◆ WHAT IS BEING ASKED:
Here are some entries. Print them exactly as they are.

───── DATA FOR ANALYSIS ─────

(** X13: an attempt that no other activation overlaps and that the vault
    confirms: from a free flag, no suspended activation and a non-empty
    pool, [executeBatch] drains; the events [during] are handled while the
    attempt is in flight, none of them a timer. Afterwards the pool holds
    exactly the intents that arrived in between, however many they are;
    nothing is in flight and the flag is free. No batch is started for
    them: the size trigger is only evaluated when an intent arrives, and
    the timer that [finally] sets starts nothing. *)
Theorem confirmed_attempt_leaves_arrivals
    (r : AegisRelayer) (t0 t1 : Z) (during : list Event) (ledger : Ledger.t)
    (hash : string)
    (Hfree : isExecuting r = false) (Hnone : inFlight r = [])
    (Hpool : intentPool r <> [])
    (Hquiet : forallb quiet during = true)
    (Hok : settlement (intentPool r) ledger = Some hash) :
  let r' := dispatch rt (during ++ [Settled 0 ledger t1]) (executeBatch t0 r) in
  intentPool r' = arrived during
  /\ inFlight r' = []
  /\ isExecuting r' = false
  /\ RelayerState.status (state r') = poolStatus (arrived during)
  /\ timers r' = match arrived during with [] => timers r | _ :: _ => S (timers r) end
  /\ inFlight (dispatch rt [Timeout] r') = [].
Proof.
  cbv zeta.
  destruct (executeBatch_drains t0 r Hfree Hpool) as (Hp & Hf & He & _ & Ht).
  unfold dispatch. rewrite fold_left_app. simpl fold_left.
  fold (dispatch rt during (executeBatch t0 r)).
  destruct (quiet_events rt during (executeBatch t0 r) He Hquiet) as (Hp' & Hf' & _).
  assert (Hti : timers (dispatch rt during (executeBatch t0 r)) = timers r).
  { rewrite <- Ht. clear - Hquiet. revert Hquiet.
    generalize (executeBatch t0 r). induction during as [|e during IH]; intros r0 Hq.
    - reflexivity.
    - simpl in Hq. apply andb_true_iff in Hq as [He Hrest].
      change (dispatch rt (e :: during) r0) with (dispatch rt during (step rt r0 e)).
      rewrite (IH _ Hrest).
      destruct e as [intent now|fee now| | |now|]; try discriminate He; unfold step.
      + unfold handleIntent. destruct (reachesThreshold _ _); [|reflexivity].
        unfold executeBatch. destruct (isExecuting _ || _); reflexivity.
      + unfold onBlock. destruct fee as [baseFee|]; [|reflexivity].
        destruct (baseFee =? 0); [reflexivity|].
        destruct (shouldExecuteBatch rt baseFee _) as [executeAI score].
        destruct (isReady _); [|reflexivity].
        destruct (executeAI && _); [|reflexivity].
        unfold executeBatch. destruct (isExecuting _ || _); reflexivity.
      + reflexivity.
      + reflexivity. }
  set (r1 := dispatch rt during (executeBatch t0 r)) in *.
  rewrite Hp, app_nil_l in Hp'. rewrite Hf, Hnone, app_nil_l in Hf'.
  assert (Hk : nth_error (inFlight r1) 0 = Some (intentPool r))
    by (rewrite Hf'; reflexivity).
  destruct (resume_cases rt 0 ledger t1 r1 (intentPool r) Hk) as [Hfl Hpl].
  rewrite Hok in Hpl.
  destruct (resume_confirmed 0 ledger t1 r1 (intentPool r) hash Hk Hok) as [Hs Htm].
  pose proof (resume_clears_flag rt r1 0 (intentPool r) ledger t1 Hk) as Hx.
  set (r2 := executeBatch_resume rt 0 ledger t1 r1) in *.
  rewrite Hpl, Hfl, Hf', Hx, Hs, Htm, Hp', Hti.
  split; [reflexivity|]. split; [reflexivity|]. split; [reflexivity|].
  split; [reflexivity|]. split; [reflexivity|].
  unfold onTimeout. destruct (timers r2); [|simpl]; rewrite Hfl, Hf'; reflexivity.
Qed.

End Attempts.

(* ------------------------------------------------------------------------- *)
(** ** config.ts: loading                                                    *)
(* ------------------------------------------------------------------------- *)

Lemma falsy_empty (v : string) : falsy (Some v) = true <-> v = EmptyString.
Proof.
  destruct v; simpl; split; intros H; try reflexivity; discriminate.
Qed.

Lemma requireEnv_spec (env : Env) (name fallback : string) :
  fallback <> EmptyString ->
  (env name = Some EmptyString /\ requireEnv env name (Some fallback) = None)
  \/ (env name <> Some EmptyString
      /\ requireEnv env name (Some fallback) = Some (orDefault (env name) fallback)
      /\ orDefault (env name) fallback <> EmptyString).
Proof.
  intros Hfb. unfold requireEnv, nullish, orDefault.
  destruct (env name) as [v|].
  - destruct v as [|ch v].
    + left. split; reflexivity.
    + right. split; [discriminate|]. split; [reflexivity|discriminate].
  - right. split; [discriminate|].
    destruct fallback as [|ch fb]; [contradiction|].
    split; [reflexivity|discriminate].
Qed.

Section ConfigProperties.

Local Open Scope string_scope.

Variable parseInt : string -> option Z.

─────

◆ ANSWER SPACE:
(** X13: an attempt that no other activation overlaps and that the vault
    confirms: from a free flag, no suspended activation and a non-empty
    pool, [executeBatch] drains; the events [during] are handled while the
    attempt is in flight, none of them a timer. Afterwards the pool holds
    exactly the intents that arrived in between, however many they are;
    nothing is in flight and the flag is free. No batch is started for
    them: the size trigger is only evaluated when an intent arrives, and
    the timer that [finally] sets starts nothing. *)
Theorem confirmed_attempt_leaves_arrivals
    (r : AegisRelayer) (t0 t1 : Z) (during : list Event) (ledger : Ledger.t)
    (hash : string)
    (Hfree : isExecuting r = false) (Hnone : inFlight r = [])
    (Hpool : intentPool r <> [])
    (Hquiet : forallb quiet during = true)
    (Hok : settlement (intentPool r) ledger = Some hash) :
  let r' := dispatch rt (during ++ [Settled 0 ledger t1]) (executeBatch t0 r) in
  intentPool r' = arrived during
  /\ inFlight r' = []
  /\ isExecuting r' = false
  /\ RelayerState.status (state r') = poolStatus (arrived during)
  /\ timers r' = match arrived during with [] => timers r | _ :: _ => S (timers r) end
  /\ inFlight (dispatch rt [Timeout] r') = [].
Proof.
  cbv zeta.
  destruct (executeBatch_drains t0 r Hfree Hpool) as (Hp & Hf & He & _ & Ht).
  unfold dispatch. rewrite fold_left_app. simpl fold_left.
  fold (dispatch rt during (executeBatch t0 r)).
  destruct (quiet_events rt during (executeBatch t0 r) He Hquiet) as (Hp' & Hf' & _).
  assert (Hti : timers (dispatch rt during (executeBatch t0 r)) = timers r).
  { rewrite <- Ht. clear - Hquiet. revert Hquiet.
    generalize (executeBatch t0 r). induction during as [|e during IH]; intros r0 Hq.
    - reflexivity.
    - simpl in Hq. apply andb_true_iff in Hq as [He Hrest].
      change (dispatch rt (e :: during) r0) with (dispatch rt during (step rt r0 e)).
      rewrite (IH _ Hrest).
      destruct e as [intent now|fee now| | |now|]; try discriminate He; unfold step.
      + unfold handleIntent. destruct (reachesThreshold _ _); [|reflexivity].
        unfold executeBatch. destruct (isExecuting _ || _); reflexivity.
      + unfold onBlock. destruct fee as [baseFee|]; [|reflexivity].
        destruct (baseFee =? 0); [reflexivity|].
        destruct (shouldExecuteBatch rt baseFee _) as [executeAI score].
        destruct (isReady _); [|reflexivity].
        destruct (executeAI && _); [|reflexivity].
        unfold executeBatch. destruct (isExecuting _ || _); reflexivity.
      + reflexivity.
      + reflexivity. }
  set (r1 := dispatch rt during (executeBatch t0 r)) in *.
  rewrite Hp, app_nil_l in Hp'. rewrite Hf, Hnone, app_nil_l in Hf'.
  assert (Hk : nth_error (inFlight r1) 0 = Some (intentPool r))
    by (rewrite Hf'; reflexivity).
  destruct (resume_cases rt 0 ledger t1 r1 (intentPool r) Hk) as [Hfl Hpl].
  rewrite Hok in Hpl.
  destruct (resume_confirmed 0 ledger t1 r1 (intentPool r) hash Hk Hok) as [Hs Htm].
  pose proof (resume_clears_flag rt r1 0 (intentPool r) ledger t1 Hk) as Hx.
  set (r2 := executeBatch_resume rt 0 ledger t1 r1) in *.
  rewrite Hpl, Hfl, Hf', Hx, Hs, Htm, Hp', Hti.
  split; [reflexivity|]. split; [reflexivity|]. split; [reflexivity|].
  split; [reflexivity|]. split; [reflexivity|].
  unfold onTimeout. destruct (timers r2); [|simpl]; rewrite Hfl, Hf'; reflexivity.
Qed.

End Attempts.

(* ------------------------------------------------------------------------- *)
(** ** config.ts: loading                                                    *)
(* ------------------------------------------------------------------------- *)

Lemma falsy_empty (v : string) : falsy (Some v) = true <-> v = EmptyString.
Proof.
  destruct v; simpl; split; intros H; try reflexivity; discriminate.
Qed.

Lemma requireEnv_spec (env : Env) (name fallback : string) :
  fallback <> EmptyString ->
  (env name = Some EmptyString /\ requireEnv env name (Some fallback) = None)
  \/ (env name <> Some EmptyString
      /\ requireEnv env name (Some fallback) = Some (orDefault (env name) fallback)
      /\ orDefault (env name) fallback <> EmptyString).
Proof.
  intros Hfb. unfold requireEnv, nullish, orDefault.
  destruct (env name) as [v|].
  - destruct v as [|ch v].
    + left. split; reflexivity.
    + right. split; [discriminate|]. split; [reflexivity|discriminate].
  - right. split; [discriminate|].
    destruct fallback as [|ch fb]; [contradiction|].
    split; [reflexivity|discriminate].
Qed.

Section ConfigProperties.

Local Open Scope string_scope.

Variable parseInt : string -> option Z.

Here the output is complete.